Data::Grove::Parent − provide parent properties to
Data::Grove objects

 use Data::Grove::Parent;

      $root = $object‐>root;
 $rootpath = $object‐>rootpath;
 $tied = $object‐>add_magic([ $parent ]);

      $node = Data::Grove::Parent‐>new($hash [, $parent]);
 $node_list = Data::Grove::ParentList‐>new($array [, $parent]);

Data::Grove::Parent is an extension to Data::Grove that adds
‘"Parent"’ and ‘"Raw"’ properties to Data::Grove objects and
methods for returning the root node of a grove, a list of
nodes between and including the root node and the current
node, and a method that creates parented nodes.

     Data::Grove::Parent works by creating a Perl ‘‘tied’’
object that contains a parent reference (‘"Parent"’) and a
reference to the original Data::Grove object (‘"Raw"’).
Tying‐magic is used so that every time you reference the
Data::Grove::Parent object it actually references the
underlying raw object.

     When you retrieve a list or a property of the Raw
object, Data::Grove::Parent automatically adds magic to the
returned list or node.  This means you only call
‘add_magic()’ once to create the first Data::Grove::Parent
object and then use the grove objects like you normally

     The most obvious use of this is so you don’t have to
call a ‘"delete"’ method when you want to release a grove or
part of a grove; since Data::Grove and Data::Grove::Parent
objects have no cyclic references, Perl can garbage collect
them normally.

     A secondary use is to allow you to reuse grove or
property set fragments in multiple trees.  WARNING:
Data::Grove currently does not protect you from creating
your own cyclic references!  This could lead to infinite
loops if you don’t take care to avoid them.

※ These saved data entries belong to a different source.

(* ===== verification/BlackChannelFaults.v ===== *)
(** * The fault model of the black channel

    Theorems about [BlackChannel.v]: which telegrams the receiver accepts, that
    every other one latches the safe state and delivers nothing, that a sender
    and a receiver of one relationship understand each other across the
    wrap-around of the consecutive number, and which transmission faults
    (bit errors, misaddressing, repetition, loss, reordering, silence) are
    caught. *)

From Stdlib Require Import ZArith Lia.
From stdpp Require Import base numbers list.
From S2P Require Import Prelude Crc32 CrcDistance BlackChannel.

(** ** Acceptance *)

(** The telegram of a relationship: a frame that carries the checksum of its
    fields under the address. *)
Definition genuine (a : SafetyAddress) (payload : list Z) (status number : Z) : list Z :=
  frame payload status number (computeTelegramCrc a payload status number).

(** The conditions under which a genuine telegram is current. *)
Definition timely (r : SafetyReceiver) (now : Z) : Prop :=
  synchronised_ r = true → elapsed now (last_valid_ns_ r) ≤ watchdog_ns_ r.
Definition fresh (r : SafetyReceiver) (number : Z) : Prop :=
  synchronised_ r = true → number = next_number (last_consecutive_number_ r).

Lemma check_fields_accept r payload status number now buffer :
  timely r now → fresh r number →
  check_fields r payload status number
    (computeTelegramCrc (receiver_address r) payload status number) now buffer =
  accept payload status number now r buffer.
Proof.
  intros Ht Hf. unfold check_fields. rewrite Z.eqb_refl. cbn [negb].
  destruct (synchronised_ r) eqn:Hs; [|done]. specialize (Ht Hs). specialize (Hf Hs).
  rewrite (proj2 (Z.ltb_ge _ _)) by lia. by rewrite Hf, Z.eqb_refl.
Qed.

Lemma check_fields_valid r payload status number crc now buffer :
  result (check_fields r payload status number crc now buffer) = kValid →
  crc = computeTelegramCrc (receiver_address r) payload status number ∧
  timely r now ∧ fresh r number.
Proof.
  unfold check_fields, timely, fresh.
  destruct (Z.eqb_spec crc (computeTelegramCrc (receiver_address r) payload status number));
    [|done]. cbn [negb].
  destruct (synchronised_ r); [|done]. cbn [andb negb].
  destruct (Z.ltb_spec (watchdog_ns_ r) (elapsed now (last_valid_ns_ r))); [done|].
  destruct (Z.eqb_spec number (next_number (last_consecutive_number_ r))); [done|].
  cbn [negb]. destruct (number =? _); [done|]. by destruct (_ <? 0).
Qed.

Lemma check_fields_not_valid r payload status number crc now buffer :
  result (check_fields r payload status number crc now buffer) ≠ kValid →
  ∃ st f d, st ≠ kInSafeState ∧ f ≠ kNone ∧
    check_fields r payload status number crc now buffer = rejected st f d r buffer.
Proof.
  unfold check_fields. intros H.
  repeat match type of H with context [if ?b then _ else _] => destruct b end;
    try done; do 3 eexists; (split_and!; cycle 2; [reflexivity|done|done]).
Qed.

(** A receiver outside the safe state either parses a telegram that fits or
    rejects it as malformed. *)
Lemma receive_cases r raw now buffer :
  Forall is_u8 raw → safe_state_ r = false →
  receive r raw now buffer =
    rejected kMalformed kCorruption (count_malformed (diagnostics_ r)) r buffer ∨
  ∃ payload status number crc,
    raw = frame payload status number crc ∧ Forall is_u8 payload ∧ is_u8 status ∧
    is_u32 number ∧ is_u32 crc ∧
    (length payload ≤ kMaxPayloadBytes)%nat ∧ (length payload ≤ length buffer)%nat ∧
    receive r raw now buffer = check_fields r payload status number crc now buffer.
Proof.
  intros Hraw Hs.
  destruct (decide (kOverheadBytes ≤ length raw ≤ kMaxTelegramBytes ∧
                    length raw - kOverheadBytes ≤ length buffer)%nat) as [[Hl Hb]|Hno].
  - right. destruct (frame_surj raw) as (p & st & n & c & -> & Hp & Hst & Hn & Hc);
      [done|lia|]. rewrite length_frame in Hl, Hb.
    exists p, st, n, c. unfold_sizes. split_and!; try done; try lia.
    apply receive_frame; unfold_sizes; done || lia.
  - left. unfold receive. rewrite Hs.
    destruct (Nat.ltb_spec (length raw) kOverheadBytes); [done|].
    destruct (Nat.ltb_spec kMaxTelegramBytes (length raw)); [done|]. cbn [orb].
    destruct (Nat.ltb_spec (length buffer) (length raw - kOverheadBytes)); [done|].
    exfalso; apply Hno; lia.
Qed.

(** C21: [receive] returns kValid exactly for a receiver outside the safe state
    and a genuine telegram of its own relationship that fits the buffer and,
    once synchronised, arrives within the watchdog window and carries the
    successor of the last accepted number. *)
Theorem receive_valid_iff r raw now buffer :
  Forall is_u8 raw →
  result (receive r raw now buffer) = kValid ↔
  safe_state_ r = false ∧
  ∃ payload status number,
    raw = genuine (receiver_address r) payload status number ∧ is_u32 number ∧
    (length payload ≤ kMaxPayloadBytes)%nat ∧ (length payload ≤ length buffer)%nat ∧
    timely r now ∧ fresh r number.
Proof.
  intros Hraw. split.
  - intros Hv. destruct (safe_state_ r) eqn:Hs.
    { unfold receive in Hv. by rewrite Hs in Hv. }
    split; [done|].
    destruct (receive_cases r raw now buffer Hraw Hs)
      as [E|(p & st & n & c & -> & Hp & Hst & Hn & Hc & Hl & Hb & E)]; rewrite E in Hv; [done|].
    apply check_fields_valid in Hv as (-> & Ht & Hf). by exists p, st, n.
  - intros (Hs & p & st & n & -> & Hn & Hl & Hb & Ht & Hf). unfold genuine in *.
    assert (Forall is_u8 p ∧ is_u8 st) as [Hp Hst].
    { unfold frame in Hraw. rewrite !Forall_app, Forall_singleton in Hraw. tauto. }
    rewrite receive_frame by auto using computeTelegramCrc_range.
    by rewrite check_fields_accept.
Qed.

(** C22: whatever else arrives, nothing is delivered: a call that does not return
    kValid leaves the buffer alone, reports size and status zero, and leaves the
    receiver in the latched safe state. *)
Theorem receive_rejects_fail_safe r raw now buffer :
  Forall is_u8 raw → result (receive r raw now buffer) ≠ kValid →
  payload_out (receive r raw now buffer) = buffer ∧
  payload_size (receive r raw now buffer) = 0%nat ∧
  status_out (receive r raw now buffer) = 0 ∧
  safe_state_ (receiver (receive r raw now buffer)) = true.
Proof.
  intros Hraw Hv. destruct (safe_state_ r) eqn:Hs.
  { unfold receive. rewrite Hs. done. }
  destruct (receive_cases r raw now buffer Hraw Hs)
    as [->|(p & st & n & c & -> & _ & _ & _ & _ & _ & _ & E)]; [done|].
  rewrite E in *. apply check_fields_not_valid in Hv as (? & ? & ? & _ & _ & ->). done.
Qed.

(** ** Sequences of calls *)

Inductive Op :=
  | OpReceive (raw : list Z) (now : Z)
  | OpPoll (now : Z)
  | OpAcknowledge (now : Z).

(** What a consumer gets out of one accepted telegram. *)
Record Delivery := mkDelivery {
  delivered_number : Z;
  delivered_time : Z;
  delivered_payload : list Z;
  delivered_status : Z;
}.

Definition delivery_of (now : Z) (x : Received) : list Delivery :=
  match result x with
  | kValid =>
      [mkDelivery (last_consecutive_number_ (receiver x)) now
         (take (payload_size x) (payload_out x)) (status_out x)]
  | _ => []
  end.

(** A consumer that makes the calls of [ops] in order, into one buffer. *)
Fixpoint run (r : SafetyReceiver) (buffer : list Z) (ops : list Op) :
    SafetyReceiver * list Delivery :=
  match ops with
  | [] => (r, [])
  | OpReceive raw now :: ops =>
      let x := receive r raw now buffer in
      let '(r', ds) := run (receiver x) (payload_out x) ops in
      (r', delivery_of now x ++ ds)
  | OpPoll now :: ops => run (poll r now).2 buffer ops
  | OpAcknowledge now :: ops => run (acknowledgeAndReset now r) buffer ops
  end.

Definition not_acknowledge (op : Op) : Prop :=
  match op with OpAcknowledge _ => False | _ => True end.
Definition op_bytes (op : Op) : Prop :=
  match op with OpReceive raw _ => Forall is_u8 raw | _ => True end.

    ‘"root()"’ returns the root node if ‘$object’ is a
    ‘"Data::Grove::Parent"’ object.  ‘"rootpath()"’ returns
    an array of all the nodes between and including the root
    node and ‘$object’.


$tied = $object−>add_magic([ $parent ])
    ‘"add_magic()"’ returns a "Data::Grove::Parent" object
    with ‘$object’ as it’s ‘"Raw"’ object.  If ‘$parent’ is
    given, that becomes the tied object’s parent object.